Deep tissue massage is a slower paced massage that uses deeper pressure than is used for regular massage therapy, and it can serve a different purpose than classic massage, too. Here is more on what deep tissue massage can do, the techniques used in it, and what you can expect during your appointment.

What Is A Deep Tissue Massage And Who Does It Help?

How can it help you?

This type of massage can be used to target a certain condition you’re experiencing. This includes chronic pain or tension in your muscles, any physical injuries you may have, lower back pain, problems with posture, piriformis syndrome, fibromyalgia, osteoarthritis, tennis elbow, and sciatica.

If it’s chronic muscle tension or pain that you would like to have addressed, this massage can be used to break the adhesions that cause inflammation, blocked circulation, and limited movement. These adhesions are bands of rigid tissues that can be very painful, but with deep tissue massage they can become healed.

What does the massage feel like?

It’s possible you will feel pain at some points during the massage. If this happens, you should feel free to tell your massage therapist that this is happening, especially if the pain is more than you can usually handle. After the massage, you may feel stiff or have some pain for up to a couple of days. Your massage therapist may recommend you put ice on the area of concern after the massage.

What techniques are used?

The massage therapist will use massage oil and deep pressure directly on the targeted areas. They could use their knuckles, elbows, hands, forearms, and fingertips to administer the massage, and you may be asked to take deep breathes at certain points of the massage.

Is there anyone who shouldn’t receive this type of massage?

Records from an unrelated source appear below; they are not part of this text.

(** Lines 118-123 *)
Definition plot_hour_weekday_heatmap (df : DataFrame) (dates : list (option Timestamp))
  : M unit :=
  dr_no ← getitem (df_columns df !! "dr_no") "dr_no";
  p ← lift (pivot (hour df) (weekday dates) dr_no);
  savefig "hour_weekday_heatmap.png" (HourWeekdayHeatmap p).

(** Lines 127-131 *)
Definition plot_top_areas (df : DataFrame) : M unit :=
  match df_columns df !! "area_name" with
  | Some col => savefig "top_areas.png" (TopAreas (nlargest 10 (value_counts col)))
  | None => mret tt
  end.

(** Lines 135-140 *)
Definition plot_top_crimes (df : DataFrame) : M unit :=
  match df_columns df !! "crm_cd_desc" with
  | Some col => savefig "top_crimes.png" (TopCrimes (nlargest 15 (value_counts col)))
  | None => mret tt
  end.

(** Lines 144-152; [ages] is computed as [valid_ages] is. *)
Definition ages (col : list cell) : list Num.real :=
  List.filter plausible (omap to_numeric col).

Definition plot_victim_age (df : DataFrame) : M unit :=
  match df_columns df !! "vict_age" with
  | Some col => savefig "victim_age.png" (AgeHist (ages col) 20)
  | None => mret tt
  end.

Definition colors : list string := ["#ff6f61"; "#6ec6ff"; "#ffd166"; "#06d6a0"].

(** Lines 156-172 *)
Definition plot_victim_sex (df : DataFrame) : M unit :=
  match df_columns df !! "vict_sex" with
  | Some col =>
      let counts := value_counts (fillna (Str "Unknown") col) in
      let labels := map fst counts in
      let sizes := map snd counts in
      savefig "victim_sex.png" (SexPie sizes labels (firstn (length labels) colors))
  | None => mret tt
  end.

(** Line 179: [.map(descent_map)]; a code that is not a key becomes
    missing. *)
Definition map_descent (c : cell) : cell :=
  match c with
  | Str s =>
      match descent_map !! s with
      | Some label => Str label
      | None => NaN
      end
  | _ => NaN
  end.

(** Line 179 *)
Definition descent_bars (col : list cell) : list (cell * nat) :=
  nlargest 10 (value_counts (map map_descent (fillna (Str "X") col))).

(** Lines 177-184 *)
Definition plot_victim_descent (df : DataFrame) : M unit :=
  match df_columns df !! "vict_descent" with
  | Some col => savefig "victim_descent.png" (DescentBars (descent_bars col))
  | None => mret tt
  end.

(** Line 189: [df.dropna(subset=["lat","lon"])], as (lat, lon) rows. *)
Definition geocoded (lat lon : list cell) : list (cell * cell) :=
  List.filter (fun r => (notna (fst r) && notna (snd r))%bool) (combine lat lon).

(** Line 189 *)
Definition sub (entropy : Z) (df : DataFrame) (lat lon : list cell)
  : exn + list (cell * cell) :=
  sample choice entropy (geocoded lat lon) (Z.min 100000 (Z.of_nat (df_len df))) (Some 1).

(** Lines 188-197 *)
Definition plot_lat_lon (entropy : Z) (df : DataFrame) : M unit :=
  match df_columns df !! "lat", df_columns df !! "lon" with
  | Some lat, Some lon =>
      s ← lift (sub entropy df lat lon);
      xs ← lift (astype_float_all (map snd s));
      ys ← lift (astype_float_all (map fst s));
      savefig "la_lat_lon.png" (Scatter xs ys)
  | _, _ => mret tt
  end.

(** Line 201 *)
Definition df2 (years months : list (option Z)) (dr_no : list cell)
  : list (option Z * option Z * cell) :=
  List.filter (fun r => (bool_decide (is_Some (fst (fst r)))
                    && bool_decide (is_Some (snd (fst r))))%bool)
         (combine (combine years months) dr_no).

(** Line 202 *)
Definition pivot2 (years months : list (option Z)) (dr_no : list cell) : Pivot Z Z :=
  let rows := df2 years months dr_no in
  pivot_table Z.eqb Z.leb Z.eqb Z.leb
    (map (fun r => fst (fst r)) rows) (map (fun r => snd (fst r)) rows) (map snd rows)
    (Some 0).

(** Lines 201-207 *)
Definition plot_year_month_heatmap (df : DataFrame) (dates : list (option Timestamp))
  : M unit :=
  dr_no ← getitem (df_columns df !! "dr_no") "dr_no";
  savefig "year_month_heatmap.png"
          (YearMonthHeatmap (pivot2 (year dates) (month dates) dr_no) month_abbr).

(** Lines 89-207 *)
Definition plots (entropy : Z) (df : DataFrame) (dates : list (option Timestamp)) : M unit :=
  plot_monthly_trend dates;;
  plot_crimes_weekday dates;;
  plot_crimes_hours df;;
  plot_hour_weekday_heatmap df dates;;
  plot_top_areas df;;
  plot_top_crimes df;;
  plot_victim_age df;;
  plot_victim_sex df;;
  plot_victim_descent df;;
  plot_lat_lon entropy df;;
  plot_year_month_heatmap df dates.

(** The script, after the table is loaded (line 18) and its columns are
    renamed (line 23).  Line 42 reads [df["date_occ"]] whether or not
    lines 29-32 assigned it.  [entropy] is what an unseeded generator
    would start from. *)
Definition run (entropy : Z) (df : DataFrame) : M unit :=
  dates ← getitem (date_occ df) "date_occ";
  kpi_summary df dates;;
  plots entropy df dates.

End Script.

End Lapd.

(* ===================================================================== *)
(** ** Sample tables and library stand-ins used to run the script *)
(* ===================================================================== *)

Module Examples.
Import Pandas Dates Lapd.

Definition digits_at (start len : nat) (s : string) : option Z :=
  match Num.read_digits (list_ascii_of_string (substring start len s)) 0 0 with
  | (v, n, []) => if (n =? len)%nat then Some v else None
  | _ => None
  end.

(** A date parser for texts of the form YYYY-MM-DD; anything else is
    coerced to missing. *)
Definition iso_date (c : cell) : option Timestamp :=
  match c with
  | Str s =>
      if (String.length s =? 10)%nat then
        match digits_at 0 4 s, digits_at 5 2 s, digits_at 8 2 s with
        | Some y, Some m, Some d =>
            Some {| ts_year := y; ts_month := m; ts_day := d;
                    ts_hour := 0; ts_minute := 0; ts_second := 0 |}
        | _, _, _ => None
        end
      else None
  | _ => None
  end.

Definition iso_dates (s : list cell) : list (option Timestamp) := map iso_date s.

(** Tenths, rounding half up. *)
Definition nearest_tenth (q : Q) : Z :=
  (20 * Qnum q + Zpos (Qden q)) / (2 * Zpos (Qden q)).

(** A generator that draws the first positions. *)
Definition first_positions (seed : Z) (size n : nat) : list nat := seq 0 n.

Definition frame (n : nat) (cols : list (string * list cell)) : DataFrame :=
  {| df_len := n; df_columns := list_to_map cols |}.

(** One week of incidents, Monday 2020-01-06 to Sunday 2020-01-12. *)
Definition week : list cell :=
  [Str "2020-01-06"; Str "2020-01-07"; Str "2020-01-08"; Str "2020-01-09";
   Str "2020-01-10"; Str "2020-01-11"; Str "2020-01-12"].

(** A table with neither date column. *)
Definition no_dates : DataFrame :=
  frame 2 [("dr_no", [Int 1; Int 2]); ("time_occ", [Int 2300; Int 930])].

(** Two rows, one of them without a latitude. *)
Definition half_geocoded : DataFrame :=
  frame 2 [("lat", [Str "34.05"; NaN]); ("lon", [Str "-118.25"; Str "-118.30"])].

(** A full week, every weekday present. *)
Definition full_week : DataFrame :=
  frame 7 [("date_occ", week);
           ("time_occ", [Int 2300; Int 5; Int 930; Str "9999"; Int 1200; Int 1; Int 2359]);
           ("dr_no", [Int 1; Int 2; Int 3; Int 4; Int 5; Int 6; Int 7])].

Definition ages_table : DataFrame :=
  frame 4 [("vict_age", [Int 30; Int 150; Str "45"; Int 0])].

Definition mostly_missing : DataFrame :=
  frame 5 [("vict_descent", [NaN; Str "B"; NaN; Str "X"; NaN])].

Definition unmapped_minor : DataFrame :=
  frame 3 [("vict_descent", [Str "B"; Str "B"; Str "Q"])].

Definition unmapped_top : DataFrame :=
  frame 3 [("vict_descent", [Str "Q"; Str "Q"; Str "B"])].

Definition at_midnight (y m d : Z) : Timestamp :=
  {| ts_year := y; ts_month := m; ts_day := d; ts_hour := 0; ts_minute := 0; ts_second := 0 |}.

(** Monday 2020-01-06 *)
Definition monday : Timestamp := at_midnight 2020 1 6.

(** One incident, on a Monday at 05:00. *)
Definition one_monday : DataFrame :=
  frame 1 [("date_occ", [Str "2020-01-06"]); ("time_occ", [Int 500]); ("dr_no", [Int 1])].

(** The seven days from Monday 2020-01-06, then a row without a date. *)
Definition week_then_undated : list (option Timestamp) :=
  [Some (at_midnight 2020 1 6); Some (at_midnight 2020 1 7); Some (at_midnight 2020 1 8);
   Some (at_midnight 2020 1 9); Some (at_midnight 2020 1 10); Some (at_midnight 2020 1 11);
   Some (at_midnight 2020 1 12); None].


(** The dates of [week], parsed. *)
Definition week_dates : list (option Timestamp) := firstn 7 week_then_undated.



(** A table without the time column. *)
Definition no_time : DataFrame :=
  frame 2 [("dr_no", [Int 1; Int 2]); ("date_occ", [Str "2020-01-06"; Str "2020-01-07"])].

(** Five incidents with an area, a crime type and a victim sex. *)
Definition survey : DataFrame :=
  frame 5 [("area_name", [Str "Central"; Str "Rampart"; NaN; Str "Rampart"; Str "Hollywood"]);
           ("crm_cd_desc", [Str "THEFT"; Str "THEFT"; Str "ROBBERY"; NaN; Str "THEFT"]);
           ("vict_sex", [Str "M"; Str "F"; NaN; Str "M"; Str "X"])].

(** Two rows, both with a latitude and a longitude. *)
Definition fully_geocoded : DataFrame :=
  frame 2 [("lat", [Str "34.05"; Int 34]); ("lon", [Str "-118.25"; Str "-118.30"])].

(** A week of incidents with every column the script reads but
    [date_rptd]. *)
Definition city_week_columns : list (string * list cell) :=
  [("date_occ", week);
   ("time_occ", [Int 2300; Int 5; Int 930; Int 1415; Int 1200; Int 1; Int 2359]);
   ("dr_no", [Int 1; Int 2; Int 3; Int 4; Int 5; Int 6; Int 7]);
   ("crm_cd_desc", [Str "THEFT"; Str "THEFT"; Str "ROBBERY"; NaN; Str "THEFT";
                    Str "ARSON"; Str "ROBBERY"]);
   ("area_name", [Str "Central"; Str "Rampart"; NaN; Str "Rampart"; Str "Hollywood";
                  Str "Central"; Str "Rampart"]);
   ("vict_age", [Int 30; Int 150; Str "45"; Int 0; Int 27; NaN; Int 61]);
   ("vict_sex", [Str "M"; Str "F"; NaN; Str "M"; Str "X"; Str "F"; Str "F"]);
   ("vict_descent", [Str "H"; Str "B"; NaN; Str "H"; Str "W"; Str "H"; NaN]);
   ("lat", [Str "34.05"; Int 34; Str "34.10"; Str "33.99"; Str "34.02"; Str "34.07";
            Str "34.20"]);
   ("lon", [Str "-118.25"; Str "-118.30"; Int (-118); Str "-118.41"; Str "-118.28";
            Str "-118.33"; Str "-118.45"])].

Definition city_week : DataFrame := frame 7 city_week_columns.

(** The same table with a report date and a weapon column as well. *)
Definition city_week_annotated : DataFrame :=
  frame 7 (city_week_columns
           ++ [("date_rptd", [Str "2020-02-01"; Str "2020-02-01"; Str "2020-02-02"; NaN;
                              Str "2020-02-03"; Str "2020-02-03"; Str "2020-02-04"]);
               ("weapon_desc", [Str "KNIFE"; NaN; NaN; Str "UNKNOWN"; NaN; NaN; NaN])]).

End Examples.

(* ===================================================================== *)
(** ** Statements in the words of the specification, and finite checks *)
(* ===================================================================== *)

Module Checks.
Import Pandas Lapd.

(** C4 in the spec's words: the code converted to a string, zero-padded to
    four characters and truncated to its last four characters; the hour is
    the number read from the first two of them, missing when they are not
    numeric. *)
Definition spec_hour (c : cell) : option Num.real :=
  let code := str c in
  let padded := Text.zfill 4 code in
  let last_four := Text.last_chars 4 padded in
  to_numeric (Str (Text.first_chars 2 last_four)).

Definition all_ascii : list ascii := map ascii_of_nat (seq 0 256).

Definition two_chars (a b : ascii) : string := String a (String b "").

(** What two characters can be read as: nothing, an integer, or a point and
    a digit read as that many tenths. *)
Definition prefix_reading_ok (a b : ascii) : bool :=
  match to_numeric (Str (two_chars a b)) with
  | None => true
  | Some (Num.Infinite _) => false
  | Some (Num.Finite q) =>
      (bool_decide (q = inject_Z (Qnum q))
       || (Ascii.eqb a "." &&
           match Num.digit_of b with
           | Some d => bool_decide (q = Qred (Qmake d 10))
           | None => false
           end))%bool
  end.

Deep tissue massage therapy in Victoria is not recommended for people who have recently undergone surgery, who are prone to blood clotting, or who have any rashes, open wounds, or skin disease that are infectious. You should check with your family practitioner before getting a massage if you have osteoporosis or you are pregnant. If you have any bruises, unhealed wounds, inflamed skin, or recent fractures, the massage should not be done over the areas in particular.

What can you do before the massage to prepare?

Refrain from eating a big meal right before you come in for the massage, and arrive about five to ten minutes early to your appointment, especially if this is your first visit to the clinic, to complete the necessary forms.